Fig. 2

Localizations of insulin and Rab27A in the MIN6 mouse pancreatic β cell line. (A) Effect of the glucose concentration on localizations of insulin and V5-Rab27A. Cells expressing V5-Rab27A were sequentially incubated with 2.2 mM glucose for 60 min, 20 mM glucose for 5 min, and 2.2 mM glucose for 5 min, and then stained with antibodies specific for insulin (magenta) and V5 (green). Merged images are also shown. (B) Peripheral localization of insulin. The cell peripheral area was defined as the region between the cell edge (yellow solid line) and 0.75 µm inside from this edge (yellow dotted line). Cells with peripheral insulin or V5-Rab27A were defined as those in which the average signal intensity of insulin or V5-Rab27A in the cell peripheral area was more than twice that in the other area. (C) Cells with peripheral insulin and V5-Rab27A according to the glucose concentration.
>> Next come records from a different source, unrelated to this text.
(* ===== verification/Push.v ===== *)
(** * Push: notifications for phones (src/internal/push/push.go)

    [Notify] of the other services ends in [dispatch]; the queue hands each job to
    [Handle], which asks the hub who is connected and the tables who wants to know.
    Google's answer to each message is the class [PushSender]. *)

From S2P Require Import Prelude GoLib Types Users_Model Db Sql_Friends Sql_Accounts Sql_Push Groups_Model Friends_Model World Groups_Service Users_Service.

#[local] Open Scope Z_scope.

Definition CallRingTTL : duration := 45 * second.
Definition maxPreview : Z := 120.

Definition ErrDeadToken : error := ErrNew "push" "device token is no longer valid".
Definition ErrBadMute : error := ErrNew "push" ("type must be " +:+ quoted "private" +:+ " or " +:+ quoted "public" +:+ ", id a uuid, until a future RFC3339 time or null")%string.
Definition ErrBadDevice : error := ErrNew "push" ("token is required (at most 4096 characters); platform is " +:+ quoted "android" +:+ ", " +:+ quoted "ios" +:+ " or " +:+ quoted "web")%string.

(** ** The dispatcher *)

(** [string([]rune(s)[:n])] *)
Definition first_runes (n : nat) (s : string) : string :=
  string_of (mjoin ((λ c : Z * list Z, if (c.1 =? rune_error) && (length c.2 =? 1)%nat then [0xEF; 0xBF; 0xBD] else c.2)
               <$> take n (runes_raw s))).

Definition ellipsis : string := string_of [0xE2; 0x80; 0xA6].

Definition short_preview (s : string) : string :=
  if RuneCountInString s >? maxPreview then first_runes (Z.to_nat (maxPreview - 1)) s +:+ ellipsis else s.

(** What [Dispatcher.Notify] queues. *)
Definition dispatch (j : Job) : option Job :=
  if decide (job_To j = []) then None
  else Some (mk_Job (job_Kind j) (job_To j) (job_From j) (job_Group j) (job_MsgID j) (short_preview (job_Preview j)) (job_CallID j)).

(** ** The service *)

(** Whether there is a Sender, and what it answers, given what was sent before. *)
Class PushSender := {
  send_on : bool;
  send_reply : list effect → PushMessage → option error;
}.

(** The names shown in notifications (app/cleanup.go, pushNames). *)
Class PushNames := {
  pn_GetName : uuid → M World string;
  pn_GroupName : uuid → M World string;
}.

Definition prefKind (kind : string) : string :=
  if slices_contains [KindFriendRequest; KindFriendAccept] kind then "friends"
  else if decide (kind = KindReaction) then "reactions"
  else if decide (kind = KindGroupAdded) then KindGroup
  else if slices_contains [KindCall; KindMissedCall] kind then "calls"
  else kind.

(** The chat a mute applies to, as the recipient sees it. *)
Definition mute_chat (j : Job) : string * uuid :=
  if decide (job_Group j = uuid_nil) then ("private", job_From j) else ("public", job_Group j).

Section service.
Context {ulib : UuidLib} {sender : PushSender} {names : PushNames} {online : HubOnline}.

Definition Send (m : PushMessage) : M World unit := λ w,
  let w' := with_log (w_log w ++ [Phoned m]) w in
  match send_reply (w_log w) m with Some e => (Err e, w') | None => (Ok tt, w') end.

(** The title, the body, the tag, and the data of a kind. *)
Definition contents (j : Job) (from group : string) : PushMessage :=
  let data := [("type", job_Kind j); ("from_id", uuid_string (job_From j))] ++
              (if decide (job_MsgID j = uuid_nil) then [] else [("msg_id", uuid_string (job_MsgID j))]) ++
              (if decide (job_Group j = uuid_nil) then [] else [("group_id", uuid_string (job_Group j))]) in
  let show title body tag := mk_PushMessage EmptyString title body tag data false 0 in
  let kind := job_Kind j in
  if decide (kind = KindPrivate) then show from (job_Preview j) ("dm:" +:+ uuid_string (job_From j))
  else if decide (kind = KindGroup) then show group (from +:+ ": " +:+ job_Preview j) ("group:" +:+ uuid_string (job_Group j))
  else if decide (kind = KindFriendRequest) then show "Friend request" (from +:+ " sent you a friend request") "friends"
  else if decide (kind = KindFriendAccept) then show "Friend request accepted" (from +:+ " accepted your friend request") "friends"
  else if decide (kind = KindGroupAdded) then show group (from +:+ " added you to the group") ("group:" +:+ uuid_string (job_Group j))
  else if decide (kind = KindCall) then
    mk_PushMessage EmptyString EmptyString EmptyString EmptyString
      (data ++ [("call_id", uuid_string (job_CallID j)); ("from_name", from)]) true CallRingTTL
  else if decide (kind = KindMissedCall) then
    mk_PushMessage EmptyString "Missed call" from ("call:" +:+ uuid_string (job_From j))
      (data ++ [("call_id", uuid_string (job_CallID j))]) false 0
  else if decide (kind = KindReaction) then
    show (if decide (group = EmptyString) then from else from +:+ " in " +:+ group)
      ("reacted " +:+ job_Preview j +:+ " to your message") ("reaction:" +:+ uuid_string (job_MsgID j))
  else show EmptyString EmptyString EmptyString.

Definition render (j : Job) : M World PushMessage :=
  from ← pn_GetName (job_From j);
  group ← (if decide (job_Group j = uuid_nil) then mret EmptyString else pn_GroupName (job_Group j));
  mret (contents j from group).

(** The users to tell: not the sender, and not who is connected. *)
Fixpoint offline (from : uuid) (ids : list uuid) : M World (list uuid) :=
  match ids with
  | [] => mret []
  | id :: ids =>
    if decide (id = from) then offline from ids
    else
      on ← hub_Online id;
      rest ← offline from ids;
      mret (if on : bool then rest else id :: rest)
  end.

Definition for_device (token : string) (m : PushMessage) : PushMessage :=
  mk_PushMessage token (pn_Title m) (pn_Body m) (pn_Tag m) (pn_Data m) (pn_DataOnly m) (pn_TTL m).

(** Sends to each device; the tokens that are dead. *)
Fixpoint send_all (msg : PushMessage) (targets : list (uuid * string)) : M World (list string) :=
  match targets with
  | [] => mret []
  | (_, token) :: targets =>
    r ← try (Send (for_device token msg));
    rest ← send_all msg targets;
    mret (match r with
          | Err e => if decide (e = ErrDeadToken) then token :: rest else rest
          | Ok _ => rest
          end)
  end.

Definition Handle (j : Job) : M World unit :=
  if negb send_on then mret tt
  else
    to ← offline (job_From j) (job_To j);
    if decide (to = []) then mret tt
    else
      let '(chatType, chatID) := mute_chat j in
      now ← nowUTC;
      targets ← query (PushTargets to (prefKind (job_Kind j)) chatType chatID now);
      if decide (targets = []) then mret tt
      else
        msg ← render j;
        dead ← send_all msg targets;
        if decide (dead = []) then mret tt
        else _ ← try (query (DeleteDeadTokens dead)); mret tt.

(** ** Settings *)

Definition all_on : NotificationPref := mk_NotificationPref true true true true.

Definition Prefs (user : uuid) : M World NotificationPref :=
  r ← try (query (GetNotificationPrefs user));
  match r with
  | Ok p => mret p
  | Err e => if decide (e = ErrNoRows) then mret all_on else throw e
  end.

Definition SetPrefs (user : uuid) (p : NotificationPref) : M World unit := query (SetNotificationPrefs user p).

Record Mute := mk_Mute { mute_Type : string; mute_ID : uuid; mute_Until : option time }.

Definition Mute_ (user : uuid) (m : Mute) : M World unit :=
  now ← Now;
  if negb (slices_contains ["private"; "public"] (mute_Type m)) || bool_decide (mute_ID m = uuid_nil) ||
     from_option (λ t, t <=? now) false (mute_Until m)
  then throw ErrBadMute
  else query (SetMute user (mute_Type m) (mute_ID m) (pgTime <$> mute_Until m)).

Definition Unmute (user : uuid) (chatType : string) (id : uuid) : M World unit := query (DeleteMute user chatType id).

Definition Mutes (user : uuid) : M World (list Mute) :=
  now ← nowUTC;
  rows ← query (ListMutes user now);
  mret ((λ r : string * uuid * option time, mk_Mute r.1.1 r.1.2 r.2) <$> rows).

Definition RegisterDevice (user : uuid) (token platform : string) : M World unit :=
  let platform := if decide (platform = EmptyString) then "android" else platform in
  if bool_decide (token = EmptyString) || (byte_length token >? 4096) || negb (slices_contains ["android"; "ios"; "web"] platform)
  then throw ErrBadDevice
  else query (UpsertDevice token user platform).

Definition RemoveDevice (user : uuid) (token : string) : M World unit := query (DeleteDevice token user).
End service.

(** The names of app/cleanup.go: the display name, and the group service's. *)
#[export] Instance app_names {ulib : UuidLib} : PushNames := {| pn_GetName := Users_Service.DisplayName; pn_GroupName := Groups_Service.GroupName |}.
Definition Google (idToken : string) : M World GoogleResult :=
  if negb google_configured then throw ErrGoogleUnavailable
  else
    c ← try (google_Verify idToken);
    match c with
    | Err _ => throw ErrInvalidGoogle
    | Ok c =>
      if negb (gc_EmailVerified c) || bool_decide (gc_Subject c = EmptyString) || bool_decide (gc_Email c = EmptyString)
      then throw ErrInvalidGoogle
      else
        let email := normEmail (gc_Email c) in
        linked ← try (Identity "google" (gc_Subject c));
        match linked with
        | Ok id =>
          r ← GetUserByID id;
          sess ← session r.1;
          mret (mk_GoogleResult (Some sess) EmptyString)
        | Err _ =>
          r ← try (GetUserByEmail email);
          match r with
          | Ok (u, _) =>
            sess ← link_account u (gc_Subject c) email;
            mret (mk_GoogleResult (Some sess) EmptyString)
          | Err e =>
            if decide (e = ErrUserNotFound) then
              tok ← signup_token (gc_Subject c) email;
              mret (mk_GoogleResult None tok)
            else throw e
          end
        end
    end.

Definition signup_options : ParserOptions := mk_ParserOptions (Some ["HS256"]) None (Some signupAudience).

Definition CompleteGoogleSignup (signupToken name : string) : M World Session :=
  now ← Now;
  match jwt_parse signupToken (λ _, Ok cfg_JWTSecret) signup_options now with
  | Err _ => throw ErrInvalidGoogle
  | Ok claims =>
    let sub := default EmptyString (cl_sub claims) in
    let email := default EmptyString (cl_email claims) in
    if bool_decide (sub = EmptyString) || bool_decide (email = EmptyString) then throw ErrInvalidGoogle
    else
      let name := NormalizeUsername name in
      reject (ValidateName name) ;;
      r ← try (CreateGoogleUser name email sub);
      match r with
      | Ok u => session u
      | Err e => throw (if decide (e = ErrDuplicateEmail) then ErrInvalidGoogle else e)
      end
  end.

(** Deletion *)

Definition reauth (userID : uuid) (password googleIDToken : string) : M World unit :=
  r ← GetUserByID userID;
  let hash := r.2 in
  if bool_decide (hash ≠ EmptyString) && bool_decide (password ≠ EmptyString) then
    match CheckPassword password hash with
    | Ok true => mret tt
    | _ => throw ErrReauthRequired
    end
  else if decide (googleIDToken = EmptyString) then throw ErrReauthRequired
  else if negb google_configured then throw ErrGoogleUnavailable
  else
    c ← try (google_Verify googleIDToken);
    match c with
    | Err _ => throw ErrReauthRequired
    | Ok c =>
      id ← try (Identity "google" (gc_Subject c));
      match id with
      | Ok id => if decide (id = userID) then mret tt else throw ErrReauthRequired
      | Err _ => throw ErrReauthRequired
      end
    end.

Definition DeleteAccount (userID : uuid) (password googleIDToken : string) : M World unit :=
  reauth userID password googleIDToken ;;
  r ← DeleteUser userID;
  AccountDeleted userID r.1 r.2.

(** Changing the address *)

Definition StartEmailChange (userID : uuid) (newEmail password googleIDToken : string) : M World unit :=
  let email := normEmail newEmail in
  reject (ValidateEmail email) ;;
  reauth userID password googleIDToken ;;
  u ← GetUserByID userID;
  if decide (email = ac_Email u.1) then throw ErrSameEmail
  else
    lately ← sent_lately userID purposeEmail;
    if (lately : bool) then throw ErrCodeTooSoon
    else
      other ← try (GetUserByEmail email);
      match other with
      | Ok (other, _) =>
        now ← Now;
        _ ← try (PutEmailChange userID EmptyString email now now);
        send (emailInUseNotice other)
      | Err e =>
        if decide (e = ErrUserNotFound) then
          code ← newCode;
          now ← Now;
          PutEmailChange userID (hashCode userID (bound purposeEmail email) code) email now (now + codeTTL) ;;
          send (codeEmail (with_email email (ac_Verified u.1) u.1) purposeEmail code)
        else throw e
      end.

(** [time.Sleep] *)
Definition Sleep (d : duration) : M World unit := modify (λ w, with_now (w_now w + d) w).

Definition ConfirmEmailChange (userID : uuid) (code : string) : M World Session :=
  c ← checkCodeFor userID purposeEmail code;
  if decide (sc_NewEmail c = EmptyString) then throw ErrInvalidCode
  else
    u ← GetUserByID userID;
    let old := ac_Email u.1 in
    r ← try (ChangeEmail_ userID (sc_NewEmail c));
    match r with
    | Err e => throw (if decide (e = ErrDuplicateEmail) then ErrEmailTaken else e)
    | Ok _ =>
      RevokeAllRefreshTokens userID ;;
      Sleep (2 * millisecond) ;;
      _ ← try (send (emailChangedNotice u.1 old (sc_NewEmail c)));
      session (with_email (sc_NewEmail c) true u.1)
    end.

(** The admin page *)

Definition AdminStart (email password : string) : M World unit :=
  r ← try (GetUserByEmail (ToLower (TrimSpace email)));
  match r with
  | Err e => throw (if decide (e = ErrUserNotFound) then ErrInvalidCredentials else e)
  | Ok (u, hash) =>
    if decide (hash = EmptyString) then throw ErrInvalidCredentials
    else match CheckPassword password hash with
         | Ok true => if ac_IsAdmin u then sendCode u purposeAdmin else throw ErrInvalidCredentials
         | _ => throw ErrInvalidCredentials
         end
  end.

Definition AdminVerify (email code : string) : M World string :=
  r ← try (GetUserByEmail (ToLower (TrimSpace email)));
  match r with
  | Err _ => throw ErrInvalidCode
  | Ok (u, _) =>
    if negb (ac_IsAdmin u) then throw ErrInvalidCode
    else
      checkCode (ac_ID u) purposeAdmin code ;;
      MakeAdminJWT (ac_ID u) cfg_JWTSecret AdminSessionTTL
  end.
End service.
The percentages of cells with peripheral insulin (magenta) and V5-Rab27A (green) as defined in (B) were calculated at each glucose concentration. Data are means ± S.E. from four independent experiments. n > 30 cells in each experiment. (D) Localization of Rab27A to insulin granules. Co-localization was quantified as the percentage of insulin-positive pixels that were also Rab27A-positive. More than 30 cells were randomly selected from four experiments. Data are means ± S.E.